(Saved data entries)
__________________________________________________

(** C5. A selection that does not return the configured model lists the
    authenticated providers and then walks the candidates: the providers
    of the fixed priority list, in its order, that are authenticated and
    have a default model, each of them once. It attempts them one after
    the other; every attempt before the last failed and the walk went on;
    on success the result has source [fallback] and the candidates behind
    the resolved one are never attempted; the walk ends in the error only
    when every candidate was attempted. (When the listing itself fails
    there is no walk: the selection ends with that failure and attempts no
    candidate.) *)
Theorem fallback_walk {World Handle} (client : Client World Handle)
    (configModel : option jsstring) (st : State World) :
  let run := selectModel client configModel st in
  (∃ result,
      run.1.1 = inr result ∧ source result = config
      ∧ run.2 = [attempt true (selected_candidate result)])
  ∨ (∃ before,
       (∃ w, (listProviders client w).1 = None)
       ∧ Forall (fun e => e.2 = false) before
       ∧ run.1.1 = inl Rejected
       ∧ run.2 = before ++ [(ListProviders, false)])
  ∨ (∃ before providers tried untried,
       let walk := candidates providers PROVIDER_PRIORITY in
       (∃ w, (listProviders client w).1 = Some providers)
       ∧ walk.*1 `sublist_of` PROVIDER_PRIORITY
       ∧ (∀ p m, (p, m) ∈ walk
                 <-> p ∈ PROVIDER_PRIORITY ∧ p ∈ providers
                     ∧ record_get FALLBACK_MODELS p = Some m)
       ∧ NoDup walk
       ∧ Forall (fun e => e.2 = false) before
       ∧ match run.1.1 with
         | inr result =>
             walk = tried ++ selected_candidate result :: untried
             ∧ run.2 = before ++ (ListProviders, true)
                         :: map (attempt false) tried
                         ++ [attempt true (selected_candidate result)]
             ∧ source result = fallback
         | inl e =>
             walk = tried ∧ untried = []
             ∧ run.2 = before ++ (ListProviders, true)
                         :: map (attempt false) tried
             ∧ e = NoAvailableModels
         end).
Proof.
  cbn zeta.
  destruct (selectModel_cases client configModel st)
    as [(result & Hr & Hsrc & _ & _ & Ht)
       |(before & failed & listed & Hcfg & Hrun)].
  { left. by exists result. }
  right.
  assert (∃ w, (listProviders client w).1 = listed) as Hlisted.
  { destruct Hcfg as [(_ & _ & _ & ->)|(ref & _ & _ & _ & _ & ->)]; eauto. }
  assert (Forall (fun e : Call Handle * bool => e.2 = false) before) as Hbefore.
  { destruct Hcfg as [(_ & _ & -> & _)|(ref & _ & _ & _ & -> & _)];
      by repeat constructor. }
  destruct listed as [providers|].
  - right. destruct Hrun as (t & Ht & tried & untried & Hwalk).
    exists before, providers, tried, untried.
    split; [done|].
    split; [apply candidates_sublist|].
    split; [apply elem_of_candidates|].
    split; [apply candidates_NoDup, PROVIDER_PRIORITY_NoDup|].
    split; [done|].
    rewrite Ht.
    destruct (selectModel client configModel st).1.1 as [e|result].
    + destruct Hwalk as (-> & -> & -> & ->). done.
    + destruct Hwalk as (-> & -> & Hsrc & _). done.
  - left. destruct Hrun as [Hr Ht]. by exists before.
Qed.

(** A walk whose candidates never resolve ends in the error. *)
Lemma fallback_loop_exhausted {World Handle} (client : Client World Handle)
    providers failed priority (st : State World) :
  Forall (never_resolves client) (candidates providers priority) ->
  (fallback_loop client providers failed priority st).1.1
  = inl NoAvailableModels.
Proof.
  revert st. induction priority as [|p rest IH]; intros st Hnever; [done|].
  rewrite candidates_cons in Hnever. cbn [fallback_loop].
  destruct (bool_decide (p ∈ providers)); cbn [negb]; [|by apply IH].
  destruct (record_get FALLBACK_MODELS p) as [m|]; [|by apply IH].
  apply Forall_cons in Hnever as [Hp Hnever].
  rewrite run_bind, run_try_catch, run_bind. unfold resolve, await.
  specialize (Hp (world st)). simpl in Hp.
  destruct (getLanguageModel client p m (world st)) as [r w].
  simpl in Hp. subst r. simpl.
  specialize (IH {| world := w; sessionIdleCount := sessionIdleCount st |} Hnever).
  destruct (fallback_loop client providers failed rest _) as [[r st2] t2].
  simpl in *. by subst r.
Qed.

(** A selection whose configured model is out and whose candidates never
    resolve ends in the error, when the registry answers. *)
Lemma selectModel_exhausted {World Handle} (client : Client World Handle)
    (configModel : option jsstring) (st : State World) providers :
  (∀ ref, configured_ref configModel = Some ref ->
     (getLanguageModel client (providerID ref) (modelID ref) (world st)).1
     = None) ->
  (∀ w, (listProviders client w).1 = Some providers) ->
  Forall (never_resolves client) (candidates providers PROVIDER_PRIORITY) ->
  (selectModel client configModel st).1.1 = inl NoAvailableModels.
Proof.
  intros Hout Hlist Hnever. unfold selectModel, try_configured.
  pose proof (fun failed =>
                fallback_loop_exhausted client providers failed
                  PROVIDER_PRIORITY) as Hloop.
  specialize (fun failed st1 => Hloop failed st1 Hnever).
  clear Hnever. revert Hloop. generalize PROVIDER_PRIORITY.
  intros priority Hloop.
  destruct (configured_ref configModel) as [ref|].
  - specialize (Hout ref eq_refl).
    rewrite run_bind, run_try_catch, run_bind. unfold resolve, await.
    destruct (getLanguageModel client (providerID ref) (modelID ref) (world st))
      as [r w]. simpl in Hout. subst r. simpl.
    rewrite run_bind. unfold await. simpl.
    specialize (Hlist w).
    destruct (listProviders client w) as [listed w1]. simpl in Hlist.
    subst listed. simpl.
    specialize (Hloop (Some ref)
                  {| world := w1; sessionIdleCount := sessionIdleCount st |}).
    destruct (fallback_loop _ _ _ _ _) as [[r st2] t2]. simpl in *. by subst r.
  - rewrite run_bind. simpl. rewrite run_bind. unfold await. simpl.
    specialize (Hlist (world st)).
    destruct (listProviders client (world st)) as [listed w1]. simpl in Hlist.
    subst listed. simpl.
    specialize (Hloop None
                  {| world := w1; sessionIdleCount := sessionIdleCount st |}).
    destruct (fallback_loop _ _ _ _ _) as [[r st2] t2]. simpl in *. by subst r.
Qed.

__________________________________________________

Exercise
Of the entries listed above, reproduce only the lines starting at the line containing "Hwalk as (-> & -> & ->" and ending at the line containing "Forall (never_resolves client) (candidates providers priority)". Include both, exactly as they stand.

Response area
    + destruct Hwalk as (-> & -> & -> & ->). done.
    + destruct Hwalk as (-> & -> & Hsrc & _). done.
  - left. destruct Hrun as [Hr Ht]. by exists before.
Qed.

(** A walk whose candidates never resolve ends in the error. *)
Lemma fallback_loop_exhausted {World Handle} (client : Client World Handle)
    providers failed priority (st : State World) :
  Forall (never_resolves client) (candidates providers priority) ->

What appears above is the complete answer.